The Royal College of GPs has responded to new data on general practice consultations published by NHS Digital today
Professor Martin Marshall, chair of the Royal College of GPs, said: “GPs and our teams have been working incredibly hard throughout the pandemic ensuring that services have been available, albeit delivered differently than usual in many cases.
“This has been to maintain infection control in surgeries and keep patients and staff safe – as well as ensuring GPs have been able to continue working, delivering patient care. Where face to face appointments have been necessary, they will have been facilitated in a way that has kept patients as safe as possible – and we are currently seeing around half of appointments in general practice delivered in person.
“We know that during the first lockdown, there was a drop-off in general practice consultations being delivered, which is reflected in this data. This could have been down various factors, including patients being reluctant to seek medical care for fear of contracting COVID-19 or concerns that they were being a burden on the NHS during the pandemic, or a lack of clarity around ‘stay at home’ guidance. However, by last summer GP consultation rates were around or exceeding normal levels. We also need to remember that counting consultation numbers is a rather blunt measure of workload in general practice that doesn’t account for complexity of consultations, which has increased during the pandemic with, on average, nearly three problems being presented at each visit.

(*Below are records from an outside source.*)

Lemma identify_columns_resolved (tables : schema) (query table : string) (columns : list string) :
  resolved_table tables query table -> getitem tables table = Ok columns ->
  identify_columns tables query table = Ok (mentioned_columns query columns).
Proof.
  intros Hr Hg. unfold identify_columns.
  rewrite (has_key_key _ _ (resolved_table_key _ _ _ Hr)).
  destruct Hr as [_ Hne]. apply String.eqb_neq in Hne. rewrite Hne. simpl.
  rewrite Hg. reflexivity.
Qed.

Lemma mentioned_columns_spec (query : string) (columns : list string) (column : string) :
  In column (mentioned_columns query columns)
  <-> In column columns /\ Substring column (lower query).
Proof. unfold mentioned_columns. now rewrite filter_In, str_in_spec. Qed.

Lemma mentioned_columns_nil (query : string) (columns : list string) :
  mentioned_columns query columns = []
  <-> forall column, In column columns -> ~ Substring column (lower query).
Proof.
  split.
  - intros E column Hin Hsub.
    assert (H : In column (mentioned_columns query columns))
      by now apply mentioned_columns_spec.
    rewrite E in H. destruct H.
  - intros H. destruct (mentioned_columns query columns) as [|c l] eqn:E; [reflexivity|].
    assert (Hc : In c (mentioned_columns query columns)) by (rewrite E; now left).
    apply mentioned_columns_spec in Hc as [Hin Hsub]. now elim (H c Hin).
Qed.

(** The WHERE part of SELECT, UPDATE and DELETE. *)
Definition where_part (conditions : list condition) : string :=
  match conditions with
  | [] => ""
  | _ => " WHERE " ++ where_clause conditions
  end.

Lemma generate_query_dispatch (tables : schema) (query : string) :
  (identify_query_type query = "SELECT"
   /\ generate_query tables query = generate_select_query tables query)
  \/ (identify_query_type query = "INSERT"
      /\ generate_query tables query = generate_insert_query tables query)
  \/ (identify_query_type query = "UPDATE"
      /\ generate_query tables query = generate_update_query tables query)
  \/ (identify_query_type query = "DELETE"
      /\ generate_query tables query = generate_delete_query tables query)
  \/ (identify_query_type query = "UNKNOWN"
      /\ generate_query tables query = Ok SORRY).
Proof.
  unfold generate_query, identify_query_type.
  destruct (any_keyword select_keywords (lower query)); [left; split; reflexivity|].
  destruct (any_keyword insert_keywords (lower query));
    [right; left; split; reflexivity|].
  destruct (any_keyword update_keywords (lower query));
    [right; right; left; split; reflexivity|].
  destruct (any_keyword delete_keywords (lower query));
    [right; right; right; left; split; reflexivity|].
  right; right; right; right; split; reflexivity.
Qed.

Lemma generate_select_query_resolved (tables : schema) (query table : string) :
  resolved_table tables query table ->
  exists columns conditions,
    getitem tables table = Ok columns
    /\ extract_conditions query = Ok conditions
    /\ generate_select_query tables query
       = Ok (("SELECT "
                ++ match mentioned_columns query columns with
                   | [] => "*"
                   | _ => join ", " (mentioned_columns query columns)
                   end
                ++ " FROM " ++ table ++ where_part conditions) ++ ";").
Proof.
  intros Hr.
  destruct (getitem_key _ _ (resolved_table_key _ _ _ Hr)) as [columns Hg].
  destruct (extract_conditions_total query) as [conditions [Hc _]].
  exists columns, conditions. split; [exact Hg|]. split; [exact Hc|].
  unfold generate_select_query.
  rewrite (proj2 (truthy_resolved _ _ _) Hr).
  rewrite (identify_columns_resolved _ _ _ _ Hr Hg), Hc. cbn [bind]. cbv zeta.
  unfold where_part.
  destruct conditions; rewrite ?append_nil_r, ?append_assoc; reflexivity.
Qed.

Lemma generate_delete_query_resolved (tables : schema) (query table : string) :
  resolved_table tables query table ->
  exists conditions,
    extract_conditions query = Ok conditions
    /\ generate_delete_query tables query
       = match conditions with
         | [] => Ok WARNING_DELETE
         | _ => Ok (("DELETE FROM " ++ table ++ where_part conditions) ++ ";")
         end.
Proof.
  intros Hr.
  destruct (extract_conditions_total query) as [conditions [Hc _]].
  exists conditions. split; [exact Hc|].
  unfold generate_delete_query.
  rewrite (proj2 (truthy_resolved _ _ _) Hr), Hc. cbn [bind]. cbv zeta.
  unfold where_part.
  destruct conditions; rewrite ?append_assoc; reflexivity.
Qed.

(** The column list of an INSERT: the mentioned columns, or else the columns
    of the schema but [id]. *)
Definition insert_columns (query : string) (columns : list string) : list string :=
  match mentioned_columns query columns with
  | [] => filter (fun col => negb (String.eqb col "id")) columns
  | mentioned => mentioned
  end.

Lemma generate_insert_query_resolved (tables : schema) (query table : string) :
  resolved_table tables query table ->
  exists columns,
    getitem tables table = Ok columns
    /\ ((search values_pattern (lower query) = None
         /\ generate_insert_query tables query = Ok ERROR_INSERT)
        \/ (exists m value_text,
              search values_pattern (lower query) = Some m
              /\ group_text m 1 = Ok value_text
              /\ generate_insert_query tables query
                 = Ok ("INSERT INTO " ++ table ++ " ("
                         ++ join ", " (insert_columns query columns)
                         ++ ") VALUES ("
                         ++ join ", " (map format_value (map strip (split "," value_text)))
                         ++ ");"))).
Proof.
  intros Hr.
  destruct (getitem_key _ _ (resolved_table_key _ _ _ Hr)) as [columns Hg].
  exists columns. split; [exact Hg|].
  unfold generate_insert_query.
  rewrite (proj2 (truthy_resolved _ _ _) Hr).
  destruct (search values_pattern (lower query)) as [m|] eqn:Es; [right | left; auto].
  destruct (match_of_group _ _ _ 1 (search_match_of _ _ _ Es) eq_refl) as [value_text Hv].
  exists m, value_text. split; [reflexivity|]. split; [exact Hv|].
  rewrite Hv, (identify_columns_resolved _ _ _ _ Hr Hg). cbn [bind].
  unfold insert_columns.
  destruct (mentioned_columns query columns); [rewrite Hg|]; reflexivity.
Qed.

Lemma set_clause_of_match_groups (m : Match) (column value : string) :
  group_text m 1 = Ok column -> group_text m 2 = Ok value ->
  set_clause_of_match m = Ok (column ++ " = " ++ quote_value value).
Proof. intros H1 H2. unfold set_clause_of_match. now rewrite H1, H2. Qed.

(** A SET clause: a column, the equal sign, a quoted value. *)
Definition set_clause_shape (clause : string) : Prop :=
  exists column value, clause = column ++ " = " ++ quote_value value.

Lemma set_clauses_total (query : string) :
  exists set_clauses,
    mapM set_clause_of_match (finditer set_pattern (lower query)) = Ok set_clauses
    /\ Forall set_clause_shape set_clauses.
Proof.
  assert (Hall : forall m, In m (finditer set_pattern (lower query)) ->
                 exists column value,
                   set_clause_of_match m = Ok (column ++ " = " ++ quote_value value)).
  { intros m Hm. apply finditer_match_of in Hm.
    destruct (match_of_group _ _ _ 1 Hm eq_refl) as [column H1].
    destruct (match_of_group _ _ _ 2 Hm eq_refl) as [value H2].
    exists column, value. now apply set_clause_of_match_groups. }
  destruct (mapM_total set_clause_of_match (finditer set_pattern (lower query)))
    as [set_clauses E].
  { intros m Hm. destruct (Hall m Hm) as [column [value H]]. eexists. exact H. }
  exists set_clauses. split; [exact E|].
  apply mapM_Forall2 in E. apply Forall_forall. intros clause Hin.
  destruct (Forall2_In_r _ _ _ _ E Hin) as [m [Hm Hc]].
  destruct (Hall m Hm) as [column [value H]].
  exists column, value. congruence.
Qed.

“GPs and our teams are currently taking a leading role in the COVID vaccination programme, delivering around 75% of jabs in England: this has been a Herculanean effort that is unlikely to be fully reflected in today’s data. It is also unlikely to reflect the full extent of the expanded flu vaccination programme, delivered in general practice with record uptake of more than 80% amongst patients over-65.
“As well as delivering the COVID vaccination programme, GPs and our teams are continuing to deliver the care our patients rely on us for – and we will be at the forefront of caring for those whose health has been directly or indirectly impacted by COVID-19. We urgently need more GPs and more members of the practice team to continue delivering the care our patients need, now and in the future.”